# WORK TO BE COMPLETED:
When you output the entries, begin with the first line and end with the line containing "The JSON it", keeping each line exactly as it is.

DATA EXTRACT START

(* ===== verification/MeshView.v ===== *)
(** * MeshView: what a machine tells of the mesh, [view] and [table_sizes] of [mesh.rs], for the statistics of the admin endpoint
    The JSON it answers with is a record; objects whose keys are made up as it counts are maps. *)

From Stdlib Require Import ZArith Lia Ascii String List.
From stdpp Require Import base list strings gmap sorting.
From S2P Require Import Prelude Text Addr Mesh MeshLinks.

Record MachineView := mkMachineView {
  mv_machine_id : string; mv_region : string; mv_address : string;
  mv_bridges : Z; mv_tunnels : Z; mv_routes : Z;
  mv_link : string; mv_draining : bool; mv_epoch : string; mv_started_at : Z; mv_seq : Z;
  mv_connected_at : option Z;
}.

Record View := mkView {
  vw_bridges : Z;
  vw_regions : gmap string Z;
  vw_machines : list MachineView;
  vw_peers : gmap string Z;
  vw_addresses : list (string * string);
  vw_complete : bool;
}.

Definition as_str (state : AddressState) : string :=
  match state with Connecting => "connecting" | Up => "up" | Unreachable => "unreachable" end.

(** [sort_by], which is stable. *)
Fixpoint insert_le {A} (le : A -> A -> bool) (x : A) (l : list A) : list A :=
  match l with
  | [] => [x]
  | y :: l' => if le x y then x :: l else y :: insert_le le x l'
  end.
Definition sort_le {A} (le : A -> A -> bool) (l : list A) : list A := fold_right (insert_le le) [] l.

(** The order of pairs of strings. *)
Definition pair_leb (a b : string * string) : bool :=
  match String.compare a.1 b.1 with Lt => true | Gt => false | Eq => String.leb a.2 b.2 end.

(** One more of what is counted, or [n] more. *)
Definition count (m : gmap string Z) (x : string * Z) : gmap string Z := <[x.1 := default 0 (m !! x.1) + x.2]> m.

Definition zsum (l : list Z) : Z := fold_right Z.add 0 l.

(** [view]'s own [summary]. *)
Definition summary (entries : gmap Z Entry) : Z * Z * Z :=
  let es := map snd (map_to_list entries) in
  (Z.of_nat (size entries), Z.of_nat (size (list_to_set (C := gset string) (map en_tunnel es))),
   zsum (map (fun e => Z.of_nat (length (en_routes e))) es)).

Section View.
Context `{HashOrder} (machine_id region address : string) (epoch started_at : Z).

(** [peers] and [table_sizes]. *)
Definition peer_ids (r : Remote) : list string := order (map fst (map_to_list (peers r))).
Definition table_sizes (l : Local) (r : Remote) : list (string * nat) :=
  (machine_id, size (lo_entries l)) :: map (fun p => (he_machine_id (pe_hello p), size (pe_entries p))) (order (map snd (map_to_list (peers r)))).

Definition own_machine (draining : bool) (l : Local) : MachineView :=
  let '(bridges, tunnels, routes) := summary (lo_entries l) in
  mkMachineView machine_id region address bridges tunnels routes "self" draining (dec_string epoch) started_at (lo_seq l) None.

Definition peer_machine (p : Peer) : MachineView :=
  let '(bridges, tunnels, routes) := summary (pe_entries p) in
  let h := pe_hello p in
  mkMachineView (he_machine_id h) (he_region h) (he_address h) bridges tunnels routes "up" (he_draining h) (dec_string (he_epoch h))
    (he_started_at h) (pe_seq p) (Some (pe_connected_at p)).

Definition machine_leb (a b : MachineView) : bool := pair_leb (mv_region a, mv_machine_id a) (mv_region b, mv_machine_id b).

Definition view (s : MeshState) (members : Members) : View :=
  let machines := sort_le machine_leb
    (own_machine (ms_draining s) (ms_local s) :: map peer_machine (order (map snd (map_to_list (peers (ms_remote s)))))) in
  let regions := fold_left (fun m v => count m (mv_region v, mv_bridges v)) machines ∅ in
  let total := fold_left (fun t v => t + mv_bridges v) machines 0 in
  let states := order (address_states (ms_remote s) members) in
  mkView total regions machines
    (fold_left (fun m (st : SocketAddr * AddressState) => count m (as_str st.2, 1)) states ∅)
    (sort_le (fun a b => String.leb a.1 b.1) (map (fun st : SocketAddr * AddressState => (addr_string st.1, as_str st.2)) states))
    (complete (current_addresses members) (ms_remote s)).
End View.

(** ** Sorting and counting *)

Lemma sort_le_perm {A} (le : A -> A -> bool) l : sort_le le l ≡ₚ l.
Proof.
  assert (forall x k, insert_le le x k ≡ₚ x :: k) as Hi.
  { intros x k. induction k as [|y k IH]; cbn; [done|]. destruct (le x y); [done|]. rewrite IH. apply Permutation_swap. }
  induction l as [|x l IH]; cbn; [done|]. by rewrite Hi, IH.
Qed.

Lemma sort_le_sorted {A} (le : A -> A -> bool) l :
  (forall a b, le a b = true \/ le b a = true) -> Sorted (fun a b => le a b = true) (sort_le le l).
Proof.
  intros Ht. induction l as [|x l IH]; [constructor|]. change (sort_le le (x :: l)) with (insert_le le x (sort_le le l)). revert IH.
  induction (sort_le le l) as [|y k IHk]; intros Hs; cbn; [repeat constructor|]. destruct (le x y) eqn:E; [constructor; [exact Hs|by constructor]|].
  assert (le y x = true) as Hyx by (destruct (Ht x y); congruence). inversion Hs as [|? ? Hk Hd]; subst. constructor; [by apply IHk|].
  destruct k as [|z k]; cbn; [by constructor|]. destruct (le x z); constructor; [done|by inversion Hd].
Qed.

Lemma pair_leb_total a b : pair_leb a b = true \/ pair_leb b a = true.
Proof.
  unfold pair_leb. rewrite (String.compare_antisym a.1 b.1). destruct (String.compare b.1 a.1); cbn; [apply String.leb_total|by right|by left].
Qed.

Lemma zsum_perm l k : l ≡ₚ k -> zsum l = zsum k.
Proof. unfold zsum. induction 1; cbn in *; lia. Qed.

(** What a map of counts holds: a key's sum, of what was counted under it. *)
Lemma count_lookup {A} (f : A -> string) (n : A -> Z) l k :
  fold_left (fun m v => count m (f v, n v)) l ∅ !! k =
  if bool_decide (k ∈ map f l) then Some (zsum (map n (filter (fun v => f v = k) l))) else None.
Proof.
  induction l as [|v l IH] using rev_ind; [apply lookup_empty|]. rewrite fold_left_app. cbn [fold_left]. unfold count at 1. cbn [fst snd].
  assert (forall a b, zsum (a ++ b) = zsum a + zsum b) as Hz by (intros a b; unfold zsum; induction a; cbn in *; lia).
  rewrite map_app, filter_app, map_app, Hz, (filter_cons _ v), filter_nil. change (map f [v]) with [f v]. destruct (decide (f v = k)) as [Hk|Hk].
  - rewrite Hk, lookup_insert_eq, IH, (bool_decide_true (k ∈ map f l ++ [k])) by (apply elem_of_app; right; constructor). cbn. f_equal.
    case_bool_decide as Hin; cbn; [lia|]. enough (filter (fun v => f v = k) l = []) as -> by (cbn; lia).
    destruct (filter _ l) as [|w t] eqn:E; [done|]. exfalso. apply Hin. assert (w ∈ filter (fun v => f v = k) l) as Hw by (rewrite E; constructor).
    apply list_elem_of_filter in Hw as [<- Hw]. by apply list_elem_of_fmap_2.
  - rewrite lookup_insert_ne, IH by done. cbn. rewrite Z.add_0_r.
    rewrite (bool_decide_ext (k ∈ map f l) (k ∈ map f l ++ [f v])); [done|]. rewrite elem_of_app, list_elem_of_singleton. naive_solver.
Qed.

(** ** What the view says *)

Section ViewOk.
Context `{HashOrder} (machine_id region address : string) (epoch started_at : Z).

Lemma view_machines s members :
  vw_machines (view machine_id region address epoch started_at s members) ≡ₚ
  own_machine machine_id region address epoch started_at (ms_draining s) (ms_local s) :: map peer_machine (map snd (map_to_list (peers (ms_remote s)))).
Proof. unfold view. cbn [vw_machines]. rewrite sort_le_perm. constructor. by rewrite order_perm. Qed.

Lemma fold_sum {A} (n : A -> Z) l t : fold_left (fun t v => t + n v) l t = t + zsum (map n l).
Proof. revert t. induction l as [|x l IH]; intros t; cbn; [lia|]. rewrite IH. unfold zsum. cbn. lia. Qed.

(** The figures add up: the total is the number of bridges in all tables of [table_sizes], each region's is that of its machines and a
    region without a machine is not listed; the machines are sorted by region and name. *)
Theorem view_adds_up s members :
  let v := view machine_id region address epoch started_at s members in
  vw_bridges v = zsum (map (fun x => Z.of_nat x.2) (table_sizes machine_id (ms_local s) (ms_remote s))) /\
  (forall g, vw_regions v !! g =
    if bool_decide (g ∈ map mv_region (vw_machines v)) then Some (zsum (map mv_bridges (filter (fun m => mv_region m = g) (vw_machines v)))) else None) /\
  Sorted (fun a b => machine_leb a b = true) (vw_machines v).
Proof.
  split_and!.
  - transitivity (zsum (map mv_bridges (vw_machines (view machine_id region address epoch started_at s members)))); [unfold view; cbn [vw_bridges vw_machines]; by rewrite fold_sum|].
    erewrite zsum_perm by (apply Permutation_map, view_machines). unfold table_sizes. cbn [map zsum fold_right fst snd]. f_equal. apply zsum_perm.
    rewrite order_perm, !map_map. done.
  - intros g. apply (count_lookup mv_region mv_bridges).
  - apply sort_le_sorted. intros a b. apply pair_leb_total.
Qed.

(** Every linked machine is listed, by its own name and once, beside this one. *)
Theorem view_lists_links s members : reachable (ms_remote s) ->
  map mv_machine_id (vw_machines (view machine_id region address epoch started_at s members)) ≡ₚ machine_id :: peer_ids (ms_remote s) /\
  NoDup (peer_ids (ms_remote s)).
Proof.
  intros Hr%reachable_table_ok. unfold peer_ids. rewrite order_perm. split; [|apply NoDup_fst_map_to_list]. rewrite view_machines. cbn [map]. constructor.
  rewrite !map_map. apply reflexive_eq. apply map_ext_in. intros [m p] Hin. cbn. apply list_elem_of_In, elem_of_map_to_list in Hin.
  exact (tk_machine _ Hr m p Hin).
Qed.

(** The view calls itself complete exactly when it counts no address in any state but [up]. *)
Theorem view_complete s members :
  let v := view machine_id region address epoch started_at s members in
  vw_complete v = true <-> forall name, is_Some (vw_peers v !! name) -> name = "up".
Proof.
  cbn zeta. unfold view. cbn [vw_complete vw_peers]. unfold complete. rewrite forallb_forall.
  assert (forall a k, as_str (address_state a k (ms_remote s)) = "up" <-> linked a (ms_remote s) = true) as Hst.
  { intros a k. unfold address_state. destruct (linked a (ms_remote s)), (ad_state k); cbn; split; congruence. }
  assert (forall name, is_Some (fold_left (fun m (st : SocketAddr * AddressState) => count m (as_str st.2, 1)) (order (address_states (ms_remote s) members)) ∅ !! name) <->
    name ∈ map (fun st : SocketAddr * AddressState => as_str st.2) (address_states (ms_remote s) members)) as Hk.
  { intros name. rewrite (count_lookup (fun st : SocketAddr * AddressState => as_str st.2) (fun _ => 1)).
    transitivity (name ∈ map (fun st : SocketAddr * AddressState => as_str st.2) (order (address_states (ms_remote s) members)));
      [|by rewrite order_perm]. case_bool_decide; split; [done|by eexists|by intros []|done]. }
  setoid_rewrite Hk. unfold address_states, current_addresses. split.
  - intros Ha name Hin. rewrite map_map in Hin. apply list_elem_of_fmap_1 in Hin as ([a k] & -> & Hin). cbn. apply Hst, Ha.
    apply list_elem_of_In. apply list_elem_of_fmap. by exists (a, k).
  - intros Hn a Hin. apply list_elem_of_In, list_elem_of_fmap in Hin as ([a' k] & -> & Hin). cbn. apply (Hst a' k), Hn. rewrite map_map.
    apply list_elem_of_fmap. by exists (a', k).
Qed.
End ViewOk.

DATA EXTRACT END

# TASK ANSWER:
(* ===== verification/MeshView.v ===== *)
(** * MeshView: what a machine tells of the mesh, [view] and [table_sizes] of [mesh.rs], for the statistics of the admin endpoint
    The JSON it answers with is a record; objects whose keys are made up as it counts are maps. *)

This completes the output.